*WHAT THIS TASK INVOLVES*
Copy each line below holding "injection".

*AVAILABLE DATA*

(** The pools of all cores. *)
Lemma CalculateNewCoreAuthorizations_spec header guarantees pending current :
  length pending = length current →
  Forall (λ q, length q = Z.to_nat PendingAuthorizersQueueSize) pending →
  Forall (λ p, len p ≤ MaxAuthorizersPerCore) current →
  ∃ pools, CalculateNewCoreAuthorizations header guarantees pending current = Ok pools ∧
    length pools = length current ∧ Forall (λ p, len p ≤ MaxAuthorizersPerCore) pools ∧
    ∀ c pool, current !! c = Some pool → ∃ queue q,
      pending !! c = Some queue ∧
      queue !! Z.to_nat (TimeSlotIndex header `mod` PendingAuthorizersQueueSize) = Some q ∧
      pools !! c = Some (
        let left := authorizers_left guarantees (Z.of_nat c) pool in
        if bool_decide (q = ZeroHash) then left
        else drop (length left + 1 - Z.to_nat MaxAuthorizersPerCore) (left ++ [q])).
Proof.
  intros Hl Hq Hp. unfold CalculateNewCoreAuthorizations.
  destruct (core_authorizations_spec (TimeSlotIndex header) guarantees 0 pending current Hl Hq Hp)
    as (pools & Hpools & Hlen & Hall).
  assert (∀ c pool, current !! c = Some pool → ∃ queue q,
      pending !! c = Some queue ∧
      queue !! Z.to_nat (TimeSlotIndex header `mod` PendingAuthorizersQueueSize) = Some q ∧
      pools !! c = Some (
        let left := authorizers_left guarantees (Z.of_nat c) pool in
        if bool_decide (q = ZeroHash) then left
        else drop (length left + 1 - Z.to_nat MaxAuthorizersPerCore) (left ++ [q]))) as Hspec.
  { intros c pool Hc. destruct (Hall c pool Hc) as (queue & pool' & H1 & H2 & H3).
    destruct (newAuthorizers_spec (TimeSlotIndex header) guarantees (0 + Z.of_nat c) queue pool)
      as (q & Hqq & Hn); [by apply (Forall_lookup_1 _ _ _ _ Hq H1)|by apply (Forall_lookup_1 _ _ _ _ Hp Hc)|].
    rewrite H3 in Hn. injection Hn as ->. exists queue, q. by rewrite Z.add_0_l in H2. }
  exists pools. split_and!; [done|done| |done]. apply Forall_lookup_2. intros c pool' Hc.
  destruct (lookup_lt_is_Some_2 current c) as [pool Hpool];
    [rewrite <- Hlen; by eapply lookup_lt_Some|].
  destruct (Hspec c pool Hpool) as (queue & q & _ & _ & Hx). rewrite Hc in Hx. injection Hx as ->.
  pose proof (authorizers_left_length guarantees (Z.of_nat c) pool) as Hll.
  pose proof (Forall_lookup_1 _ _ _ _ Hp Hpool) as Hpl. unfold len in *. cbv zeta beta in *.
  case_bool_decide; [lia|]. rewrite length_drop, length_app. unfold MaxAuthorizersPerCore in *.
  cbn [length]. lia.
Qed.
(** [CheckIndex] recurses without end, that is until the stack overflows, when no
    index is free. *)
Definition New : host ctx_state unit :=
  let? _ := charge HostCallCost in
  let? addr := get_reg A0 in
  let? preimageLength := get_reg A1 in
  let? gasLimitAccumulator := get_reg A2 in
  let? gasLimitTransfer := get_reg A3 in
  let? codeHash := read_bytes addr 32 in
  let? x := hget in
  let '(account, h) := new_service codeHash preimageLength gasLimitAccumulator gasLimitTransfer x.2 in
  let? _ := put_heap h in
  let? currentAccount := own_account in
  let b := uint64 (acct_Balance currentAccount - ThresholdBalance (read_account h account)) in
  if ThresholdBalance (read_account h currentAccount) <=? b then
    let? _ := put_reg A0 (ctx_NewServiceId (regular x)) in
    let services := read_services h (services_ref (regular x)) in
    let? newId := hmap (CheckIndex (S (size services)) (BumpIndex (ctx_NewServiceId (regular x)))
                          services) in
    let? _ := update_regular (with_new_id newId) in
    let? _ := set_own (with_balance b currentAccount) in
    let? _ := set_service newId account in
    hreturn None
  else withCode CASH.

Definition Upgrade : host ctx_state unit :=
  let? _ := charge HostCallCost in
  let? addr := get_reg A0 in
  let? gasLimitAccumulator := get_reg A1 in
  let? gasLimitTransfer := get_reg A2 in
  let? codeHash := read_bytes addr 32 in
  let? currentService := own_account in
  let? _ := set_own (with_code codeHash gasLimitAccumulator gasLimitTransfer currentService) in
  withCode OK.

*RESPONSE AREA*
    rewrite H3 in Hn. injection Hn as ->. exists queue, q. by rewrite Z.add_0_l in H2. }
  destruct (Hspec c pool Hpool) as (queue & q & _ & _ & Hx). rewrite Hc in Hx. injection Hx as ->.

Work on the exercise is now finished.